Saved entries:
▬▬▬

(** The station side: room, an incumbent the handover policy lets go, or a
    rejection. *)
Definition arbitrate_station (st : AllocState) (c : Candidate) (tc : Z)
    (protected_pair : option node_pair) : result (Arbitration + option Candidate) :=
  let gs_id := c_gs_id c in
  let steady_count := Z.of_nat (length (steady_pairs_for_gs st gs_id)) in
  let! limit := steady_limit env gs_id in
  let logical_room := steady_count <? limit in
  let physical_room := Z.of_nat (size (occ (gs_occupied st) gs_id)) <? tc in
  if negb logical_room then
    let! worst := worst_steady_incumbent env st gs_id in
    match worst with
    | None => Ok (inl (Reject gs_capacity None (Some (gs_constraint gs_id))))
    | Some incumbent =>
        let! policy := or_raise (gs_handover_policies i !! gs_id)
          (KeyError "gs_handover_policies") in
        let! min_elevation := or_raise (gs_min_elevations i !! gs_id)
          (KeyError "gs_min_elevations") in
        let! decision := evaluate_handover policy (c_selection_score incumbent)
          (c_selection_score c)
          {| hc_step := step i; hc_gs_id := gs_id; hc_incumbent_pair := c_pair incumbent;
             hc_challenger_pair := c_pair c; hc_incumbent_visibility := c_visibility incumbent;
             hc_challenger_visibility := c_visibility c;
             hc_min_elevation_deg := min_elevation |} in
        match hd_action decision with
        | hold =>
            let! reason := or_raise (hd_unscheduled_reason decision)
              (ValueError "Handover policy held but did not provide an unscheduled reason") in
            Ok (inl (Reject reason (Some (c_pair incumbent)) None))
        | displace =>
            let! mode := handover_mode_for env gs_id in
            if bool_decide (mode = "mbb") && negb physical_room then
              Ok (inl (Reject bbm_no_spare (Some (c_pair incumbent)) (Some (gs_constraint gs_id))))
            else Ok (inr (Some incumbent))
        end
    end
  else if negb physical_room then
    Ok (inl (Reject gs_capacity protected_pair (Some (gs_constraint gs_id))))
  else Ok (inr None).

▬▬▬

What this task involves:
Transcribe only the trailing portion of the entries above: the line that contains "Definition arbitrate_station (st" and each line after it.

Response box:
Definition arbitrate_station (st : AllocState) (c : Candidate) (tc : Z)
    (protected_pair : option node_pair) : result (Arbitration + option Candidate) :=
  let gs_id := c_gs_id c in
  let steady_count := Z.of_nat (length (steady_pairs_for_gs st gs_id)) in
  let! limit := steady_limit env gs_id in
  let logical_room := steady_count <? limit in
  let physical_room := Z.of_nat (size (occ (gs_occupied st) gs_id)) <? tc in
  if negb logical_room then
    let! worst := worst_steady_incumbent env st gs_id in
    match worst with
    | None => Ok (inl (Reject gs_capacity None (Some (gs_constraint gs_id))))
    | Some incumbent =>
        let! policy := or_raise (gs_handover_policies i !! gs_id)
          (KeyError "gs_handover_policies") in
        let! min_elevation := or_raise (gs_min_elevations i !! gs_id)
          (KeyError "gs_min_elevations") in
        let! decision := evaluate_handover policy (c_selection_score incumbent)
          (c_selection_score c)
          {| hc_step := step i; hc_gs_id := gs_id; hc_incumbent_pair := c_pair incumbent;
             hc_challenger_pair := c_pair c; hc_incumbent_visibility := c_visibility incumbent;
             hc_challenger_visibility := c_visibility c;
             hc_min_elevation_deg := min_elevation |} in
        match hd_action decision with
        | hold =>
            let! reason := or_raise (hd_unscheduled_reason decision)
              (ValueError "Handover policy held but did not provide an unscheduled reason") in
            Ok (inl (Reject reason (Some (c_pair incumbent)) None))
        | displace =>
            let! mode := handover_mode_for env gs_id in
            if bool_decide (mode = "mbb") && negb physical_room then
              Ok (inl (Reject bbm_no_spare (Some (c_pair incumbent)) (Some (gs_constraint gs_id))))
            else Ok (inr (Some incumbent))
        end
    end
  else if negb physical_room then
    Ok (inl (Reject gs_capacity protected_pair (Some (gs_constraint gs_id))))
  else Ok (inr None).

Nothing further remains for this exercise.